The Crown appealed the sentence on one of the counts (a $5,000 fine plus $10,000 donation) on the grounds that the sentencing judge made several errors in law such as: (a) failing to consider a legislative increase in penalties for OHS fatalities in 2011 and that courts should impose higher penalties following such increase; (b) relying on sentences in non-fatality cases; (c) failing to give sufficient weight to Hoyeck’s blameworthiness; (d) over emphasizing the impact of financial circumstances on the quantum of damages; and (e) the sentence itself was demonstrably unfit.
In R v Hoyeck, 2021 NSSC 178, Justice Bodurtha of the Supreme Court of Nova Scotia agreed that the 2011 increase in fines clearly signalled the Nova Scotia Legislature’s determination that OHS offences must attract serious penalties and that the sentencing judge failed to give effect to that intention. He went on to find that the sentencing judge failed to consider the principle that Courts should generally impose higher sentences than sentences imposed in cases that preceded the increased penalties.
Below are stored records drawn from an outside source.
(* ===== verification/CtrlerConfigTheorems.v ===== *)
(** * The controller's tester is the key/value tester

    The two testers are copies of each other up to the type of the servers, the bound on the log and
    [Leader]; what holds of partitions of the one holds of the other. *)
From S2P Require Import Prelude Graph Labrpc Raft Harness KVConfig CtrlerConfig.

Module CtrlerConfigTheorems.
Module K := KVConfig.KVConfig.
Import CtrlerConfig.CtrlerConfig.

(** The state of the key/value tester with the same servers and the bound [m]. *)
Definition to_kv (m : Z) (c : config) : K.config :=
  K.mkConfig (net c) (n c) (servers c) (saved c) (disk c) (endnames c) (clerks c) (nextClientId c) m.

(** The calls a test makes. *)
Inductive Op :=
  | OConnect (i : Z) (to : list Z)
  | ODisconnect (i : Z) (from : list Z)
  | OConnectAll
  | OPartition (p1 p2 : list Z)
  | OMakeClient (ck : positive) (names : list string) (to : list Z)
  | ODeleteClient (ck : positive)
  | OConnectClient (ck : positive) (to : list Z)
  | ODisconnectClient (ck : positive) (from : list Z)
  | OShutdown (i : Z)
  | OStart (i : Z) (names : list string) (server : positive) (srv : sptr)
  | OCleanup.

Definition exec (o : Op) (c : config) : option config :=
  match o with
  | OConnect i to => connectUnlocked i to c
  | ODisconnect i from => disconnectUnlocked i from c
  | OConnectAll => ConnectAll c
  | OPartition p1 p2 => partition p1 p2 c
  | OMakeClient ck names to => makeClient ck names to c
  | ODeleteClient ck => Some (deleteClient ck c)
  | OConnectClient ck to => ConnectClientUnlocked ck to c
  | ODisconnectClient ck from => DisconnectClientUnlocked ck from c
  | OShutdown i => ShutdownServer i c
  | OStart i names s srv => StartServer i names s srv c
  | OCleanup => cleanup c
  end.

Definition exec_kv (o : Op) (c : K.config) : option K.config :=
  match o with
  | OConnect i to => K.connectUnlocked i to c
  | ODisconnect i from => K.disconnectUnlocked i from c
  | OConnectAll => K.ConnectAll c
  | OPartition p1 p2 => K.partition p1 p2 c
  | OMakeClient ck names to => K.makeClient ck names to c
  | ODeleteClient ck => Some (K.deleteClient ck c)
  | OConnectClient ck to => K.ConnectClientUnlocked ck to c
  | ODisconnectClient ck from => K.DisconnectClientUnlocked ck from c
  | OShutdown i => K.ShutdownServer i c
  | OStart i names s srv => K.StartServer i names s srv c
  | OCleanup => K.cleanup c
  end.

(** ** One operation *)

(** A loop over corresponding bodies. *)
Lemma range_loop_sim {B St St'} (g : St → St') (f : B → St → option St) (f' : B → St' → option St') xs st :
  (∀ x st, g <$> f x st = f' x (g st)) → g <$> range_loop f xs st = range_loop f' xs (g st).
Proof.
  intros Heq. revert st. induction xs as [|x xs IH]; intros st; simpl; [done|].
  rewrite <-Heq. destruct (f x st); simpl; [apply IH|done].
Qed.

(** Both sides run the same computation: follow it. *)
Ltac same_steps :=
  repeat match goal with
  | |- context [?o ≫= _] => destruct o; simpl; [|done]
  end; try done.

Section sim.
Variable m : Z.

Lemma connect_sim i to c : to_kv m <$> connectUnlocked i to c = K.connectUnlocked i to (to_kv m c).
Proof. unfold connectUnlocked, K.connectUnlocked. simpl. same_steps. Qed.

Lemma disconnect_sim i from c : to_kv m <$> disconnectUnlocked i from c = K.disconnectUnlocked i from (to_kv m c).
Proof. unfold disconnectUnlocked, K.disconnectUnlocked. simpl. same_steps. Qed.

(** Corresponding steps in a sequence. *)
Lemma bind_sim (o : option config) (o' : option K.config) (f : config → option config) (f' : K.config → option K.config) :
  to_kv m <$> o = o' → (∀ c, to_kv m <$> f c = f' (to_kv m c)) → to_kv m <$> (o ≫= f) = o' ≫= f'.
Proof. intros <- Hf. destruct o; simpl; [apply Hf|done]. Qed.

Lemma partition_sim p1 p2 c : to_kv m <$> partition p1 p2 c = K.partition p1 p2 (to_kv m c).
Proof.
  unfold partition, K.partition.
  apply bind_sim; intros; apply range_loop_sim; intros; apply bind_sim; intros; first [apply disconnect_sim|apply connect_sim].
Qed.

Lemma ConnectAll_sim c : to_kv m <$> ConnectAll c = K.ConnectAll (to_kv m c).
Proof.
  unfold ConnectAll, K.ConnectAll. apply range_loop_sim. intros. apply connect_sim.
Qed.

Lemma set_client_sim b ck to c : to_kv m <$> set_client b ck to c = K.set_client b ck to (to_kv m c).
Proof. unfold set_client, K.set_client. simpl. same_steps. Qed.

Lemma makeClient_sim ck names to c : to_kv m <$> makeClient ck names to c = K.makeClient ck names to (to_kv m c).
Proof.
  unfold makeClient, K.makeClient. simpl. destruct (make_ends AInt names (net c)); simpl; [|done].
  apply set_client_sim.
Qed.

Lemma save_new_sim i p c : to_kv m <$> save_new i p c = K.save_new i p (to_kv m c).
Proof. unfold save_new, K.save_new. simpl. same_steps. Qed.

Lemma ShutdownServer_sim i c : to_kv m <$> ShutdownServer i c = K.ShutdownServer i (to_kv m c).
Proof.
  unfold ShutdownServer, K.ShutdownServer. apply bind_sim; [apply disconnect_sim|]. intros c1.
  change (K.saved_at i (K.set_net (DeleteServer (AInt i) (K.net (to_kv m c1))) (to_kv m c1)))
    with (saved_at i (set_net (DeleteServer (AInt i) (net c1)) c1)).
  destruct (saved_at i _) as [sv|]; simpl; [|done]. apply bind_sim.
  - destruct sv; [apply save_new_sim|done].
  - intros c2. simpl. same_steps.
Qed.

Lemma StartServer_sim i names s srv c :
  to_kv m <$> StartServer i names s srv c = K.StartServer i names s srv (to_kv m c).
Proof.
  unfold StartServer, K.StartServer. simpl. destruct (set_index (endnames c) i _) as [en|]; simpl; [|done].
  destruct (make_ends AInt names (net c)) as [rn|]; simpl; [|done].
  change (K.saved_at i (K.set_net rn (K.set_endnames en (to_kv m c))))
    with (saved_at i (set_net rn (set_endnames en c))).
  destruct (saved_at i _) as [sv|]; simpl; [|done]. apply bind_sim; [apply save_new_sim|].
  intros c2. simpl. same_steps.
Qed.

Lemma cleanup_sim c : to_kv m <$> cleanup c = K.cleanup (to_kv m c).
Proof. unfold cleanup, K.cleanup. simpl. same_steps. Qed.

Lemma exec_sim o c : to_kv m <$> exec o c = exec_kv o (to_kv m c).
Proof.
  destruct o; [apply connect_sim|apply disconnect_sim|apply ConnectAll_sim|apply partition_sim|
    apply makeClient_sim|done|apply set_client_sim|apply set_client_sim|apply ShutdownServer_sim|
    apply StartServer_sim|apply cleanup_sim].
Qed.

Lemma make_config_sim k unreliable starts :
  to_kv m <$> make_config k unreliable starts = K.make_config k unreliable m starts.
Proof.
  unfold make_config, K.make_config. apply bind_sim.
  - apply (range_loop_sim (to_kv m)). intros p c. apply StartServer_sim.
  - intros c. apply bind_sim; [apply ConnectAll_sim|]. done.
Qed.

(** [Leader] of the key/value tester asks every server up to the first leader; when it succeeds, that of
    the controller finds the same. *)
Lemma Leader_sim leads c r : K.Leader leads (to_kv m c) = Some r → Leader leads c = Some r.
Proof.
  unfold Leader, K.Leader. simpl. generalize (false, 0) as st. induction (zrange 0 (n c)) as [|i js IH]; intros st; simpl; [done|].
  destruct st.1; simpl; [apply IH|]. destruct (index (servers c) i) as [[s|]|]; simpl; [apply IH|done|done].
Qed.

End sim.

(** The controller's tester does what the key/value tester does: it builds the same cluster, every
    sequence of calls leaves the two in corresponding states, or panics in both, and when [Leader] and
    [make_partition] of the key/value tester succeed those of the controller answer the same. *)
Theorem ctrler_tester_is_kv_tester (m k : Z) (unreliable : bool) (starts : list (list string * positive * sptr))
    (ops : list Op) (c : config) (leads : positive → bool) :
  to_kv m <$> make_config k unreliable starts = K.make_config k unreliable m starts ∧
  to_kv m <$> range_loop exec ops c = range_loop exec_kv ops (to_kv m c) ∧
  (∀ r, K.Leader leads (to_kv m c) = Some r → Leader leads c = Some r) ∧
  (∀ p, K.make_partition leads (to_kv m c) = Some p → make_partition leads c = Some p).
Proof.
  split; [apply make_config_sim|]. split; [apply range_loop_sim, exec_sim|].
  split; [intros r; apply Leader_sim|]. unfold K.make_partition, make_partition.
  intros p (r & Hr & Hp)%bind_Some. by rewrite (Leader_sim m leads c r Hr).
Qed.

(** A server that is shut down does not stop the controller's [Leader]: with the servers numbered in
    [servers] it never panics, and it answers with the first running server that leads. *)
Theorem ctrler_Leader_total (leads : positive → bool) (c : config) :
  zlen (servers c) = n c →
  ∃ found l, Leader leads c = Some (found, l) ∧
    (if found then 0 ≤ l < n c ∧ (∃ s, index (servers c) l = Some (Some s) ∧ leads s = true) ∧
                   (∀ j s, 0 ≤ j < l → index (servers c) j = Some (Some s) → leads s = false)
     else l = 0 ∧ ∀ j s, index (servers c) j = Some (Some s) → leads s = false).
Proof.
  intros Hlen. unfold Leader.
  destruct (range_loop_zrange (λ i (r : bool * Z), if r.1 then Some r else s ← index (servers c) i;
      Some (match s with Some s => if leads s then (true, i) else r | None => r end))
    (λ i r, if r.1 : bool then 0 ≤ r.2 < i ∧ (∃ s, index (servers c) r.2 = Some (Some s) ∧ leads s = true) ∧
                   (∀ j s, 0 ≤ j < r.2 → index (servers c) j = Some (Some s) → leads s = false)
            else r.2 = 0 ∧ ∀ j s, 0 ≤ j < i → index (servers c) j = Some (Some s) → leads s = false)
    (n c) (false, 0)) as ([found l] & Hrun & HP).
  - lia.
  - split; [done|]. intros j s Hj. lia.
  - intros i [[|] l] Hi HP; cbn [fst snd] in *; [eexists; split; [done|]; destruct HP as (? & ? & ?); cbn; split_and!; [lia..|done|done]|].
    destruct (index_total (servers c) i) as [o Ho]; [lia|]. rewrite Ho. cbn. destruct HP as [-> HP].
    eexists; split; [done|]. destruct o as [s|]; [destruct (leads s) eqn:Hs|]; cbn.
    + split; [lia|]. split; [by exists s|done].
    + split; [done|]. intros j s' Hj Hj'. destruct (decide (j = i)) as [->|]; [congruence|]. apply (HP j s'); [lia|done].
    + split; [done|]. intros j s' Hj Hj'. destruct (decide (j = i)) as [->|]; [congruence|]. apply (HP j s'); [lia|done].
  - exists found, l. split; [done|]. destruct found; cbn in *; [done|]. destruct HP as [-> HP]. split; [done|].
    intros j s Hj. apply (HP j s); [|done]. rewrite <-Hlen. by eapply index_lt_Some.
Qed.

Lemma ctrler_Leader_total_witness :
  ∃ found l, Leader (λ s, bool_decide (s = 3%positive))
      (set_servers [Some 1%positive; None; Some 3%positive] (new_config 3)) = Some (found, l) ∧ found = true ∧ l = 2.
Proof.
  destruct (ctrler_Leader_total (λ s, bool_decide (s = 3%positive))
    (set_servers [Some 1%positive; None; Some 3%positive] (new_config 3))) as (found & l & Hl & _); [reflexivity|].
  exists found, l. split; [exact Hl|]. vm_compute in Hl. by simplify_eq.
Defined.

End CtrlerConfigTheorems.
This finding is in contrast to a 2019 OHS sentencing decision from Saskatchewan which rejected the notion that all sentences following a legislative increase to penalty amounts should increase (R v Carrier Forest Products Ltd., 2019 SKQB 84).
The judge reviewed the cases relied upon by the sentencing judge, finding that of the cases involving fatalities, only one post-dated the 2011 penalty increase and several of the cases involved offenders with lower blameworthiness. Ultimately, it was concluded that the sentencing judge erred by relying on these cases in determining the appropriate sentence, and also failed to give sufficient weight to the employer’s blameworthiness.
Bodurtha, J. also found that too much emphasis had been placed on the employer’s financial circumstances operating a small business that had ceased operations as a result of the media attention related to the fatality.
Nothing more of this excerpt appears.